Plasma Metabolomics Predicts Chemotherapy Response in Advanced Pancreatic Cancer

SIMPLE SUMMARY: Pancreatic cancer is a clinically heterogeneous disease, and treatment leads to different outcomes for people with similar diagnoses. Identifying patients who may respond to chemotherapy and thereby benefit from improved survival has important implications for treatment protocols. In this study, plasma metabolite profiling was performed to identify potential biomarker candidates that can predict the response of patients to different neoadjuvant chemotherapy regimens for pancreatic cancer. The concentrations of several metabolites from LC–MS were significantly different when comparing the response to chemotherapy. Several metabolites demonstrated a predictive performance for the response to chemotherapy. These results show promise for larger studies that would validate the findings, which could contribute to the development of more personalized treatment protocols for pancreatic cancer patients. ABSTRACT: Pancreatic cancer (PC) is one of the deadliest cancers. Developing biomarkers for chemotherapeutic response prediction is crucial for improving the dismal prognosis of advanced-PC patients (pts).
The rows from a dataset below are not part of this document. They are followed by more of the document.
(** What a write of [src] at [off] does to the file [p]: the others stay, and a
    prefix of [src] is stored, all of it when the write returns. *)
Definition writes (p : string) (off : Z) (src : list Z) (f : F) (o : outcome unit) (n : nat) (f' : F)
    : Prop :=
  (forall q, q <> p -> file_at q f' = file_at q f) /\ (signals f' <= signals f)%nat /\
  o <> OutOfFuel /\ (n <= length src)%nat /\
  file_at p f' = splice (file_at p f) off (take n src) /\ (o = Ok tt -> n = length src).

Lemma WriteAll_spec fuel fd src what f o f' :
  bytes_ok src -> (length src + signals f <= fuel)%nat ->
  (Z.to_nat (offset fd f) <= length (file_at (path_of fd) f))%nat ->
  WriteAll fuel fd src what f = (o, f') ->
  exists n, writes (path_of fd) (offset fd f) src f o n f' /\
    offset fd f' = offset fd f + Z.of_nat n.
Proof.
  intros Hby Hfuel Hin. unfold WriteAll. intros Hrun.
  pose proof (offset_nonneg fd f) as Hb. set (base := offset fd f) in *.
  eapply (transfer_out_spec (path_of fd) base _ (fun done g => offset fd g = base + done)) in Hrun
    as (Hother & Hs & Hnf & n & Hn & Hf & HI & Hok);
    [|done| |lia|done|subst base; lia|lia|by rewrite Z.add_0_r].
  - exists n. rewrite Z.add_0_r in Hf. by repeat split.
  - intros done s g r g' Hd Hs Ho E. destruct r as [k| |e].
    + apply posix_write in E as (Hn & Hf & Hoff & Hq & Hsg); [|done]. cbn.
      rewrite Ho in Hf. split_and!; [lia|done|lia|lia|done|lia].
    + apply posix_write_error in E as (Hoff & Hf & Hsg); [|done]. cbn in *.
      split_and!; [lia|done|done|lia].
    + apply posix_write_error in E as (Hoff & Hf & Hsg); [|done]. cbn in *.
      split_and!; [lia|done|done|lia].
Qed.

Lemma fd_PwriteAll_spec fuel fd src off f o f' :
  bytes_ok src -> 0 <= off -> (length src + signals f <= fuel)%nat ->
  (Z.to_nat off <= length (file_at (path_of fd) f))%nat ->
  PwriteAll fuel fd src off f = (o, f') ->
  exists n, writes (path_of fd) off src f o n f'.
Proof.
  intros Hby Hoff Hfuel Hin. unfold PwriteAll. intros Hrun.
  eapply (transfer_out_spec (path_of fd) off _ (fun _ _ => True)) in Hrun
    as (Hother & Hs & Hnf & n & Hn & Hf & _ & Hok);
    [|done| |lia|done|done|lia|by rewrite Z.add_0_r].
  - exists n. rewrite Z.add_0_r in Hf. by repeat split.
  - intros done s g r g' Hd Hs _ E. destruct r as [k| |e].
    + apply posix_pwrite in E as (Hn & Hf & Hq & Hsg); [|done|lia]. cbn.
      by split_and!; [lia|done|lia|lia| |].
    + apply posix_pwrite_error in E as (Hf & Hsg); [|done]. cbn in *. by split_and!; [lia|..].
    + apply posix_pwrite_error in E as (Hf & Hsg); [|done]. cbn in *. by split_and!; [lia|..].
Qed.
End Laws.
Lemma restored_ram sys0 sys1 bitmap m a :
  mem_size sys1 = mem_size sys0 -> log_covers sys0 sys1 bitmap ->
  0 <= a < mem_size sys0 -> (kSnapshotPageSize | mem_size sys0) -> m a = mem sys0 a ->
  copy_pages (mem sys1) (pages_where (dirty_bit bitmap) 0 (mem_size sys1 / kSnapshotPageSize)) m a = mem sys1 a.
Proof.
  intros Hms Hcov Ha Hdiv Hm. rewrite copy_pages_at, Hms.
  set (pg := a / kSnapshotPageSize).
  assert (Hpg : 0 <= pg < mem_size sys0 / kSnapshotPageSize).
  { unfold pg. split; [apply Z.div_pos; unfold kSnapshotPageSize; lia|].
    apply Z.div_lt_upper_bound; [unfold kSnapshotPageSize; lia|].
    rewrite <- Z.divide_div_mul_exact, Z.mul_comm, Z.div_mul by (unfold kSnapshotPageSize in *; first [lia|done]). lia. }
  destruct (existsb _ _) eqn:E; [done|]. rewrite Hm. symmetry. apply Hcov; [done|]. fold pg.
  destruct (dirty_bit bitmap pg) eqn:Hbit; [|done]. exfalso.
  apply not_true_iff_false in E. apply E, existsb_exists. exists pg.
  split; [apply in_pages_where; split; [lia|done]|apply Z.eqb_refl].
Qed.

Lemma pages_of_log_in sys bitmap :
  Forall (page_in sys) (pages_where (dirty_bit bitmap) 0 (mem_size sys / kSnapshotPageSize)).
Proof. apply List.Forall_forall. intros p Hp%in_pages_where. unfold page_in. lia. Qed.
To evaluate the potential of plasma metabolites as predictors of the response to chemotherapy for PC patients, we analyzed plasma metabolites using high-performance liquid chromatography–mass spectrometry from 31 cachectic, advanced-PC subjects enrolled into the PANCAX-1 (NCT02400398) prospective trial to receive a jejunal tube peptide-based diet for 12 weeks and who were planned for palliative chemotherapy. Overall, there were statistically significant differences in the levels of intermediates of multiple metabolic pathways in pts with a partial response (PR)/stable disease (SD) vs. progressive disease (PD) to chemotherapy. When stratified by the chemotherapy regimen, PD after 5-fluorouracil-based chemotherapy (e.g., FOLFIRINOX) was associated with decreased levels of amino acids (AAs). For gemcitabine-based chemotherapy (e.g., gemcitabine/nab-paclitaxel), PD was associated with increased levels of intermediates of glycolysis, the TCA cycle, nucleoside synthesis, and bile acid metabolism. These results demonstrate the feasibility of plasma metabolomics in a prospective cohort of advanced-PC patients for assessing the effect of enteral feeding as their primary source of nutrition. Metabolic signatures unique to FOLFIRINOX or gemcitabine/nab-paclitaxel may be predictive of a patient’s response and warrant further study.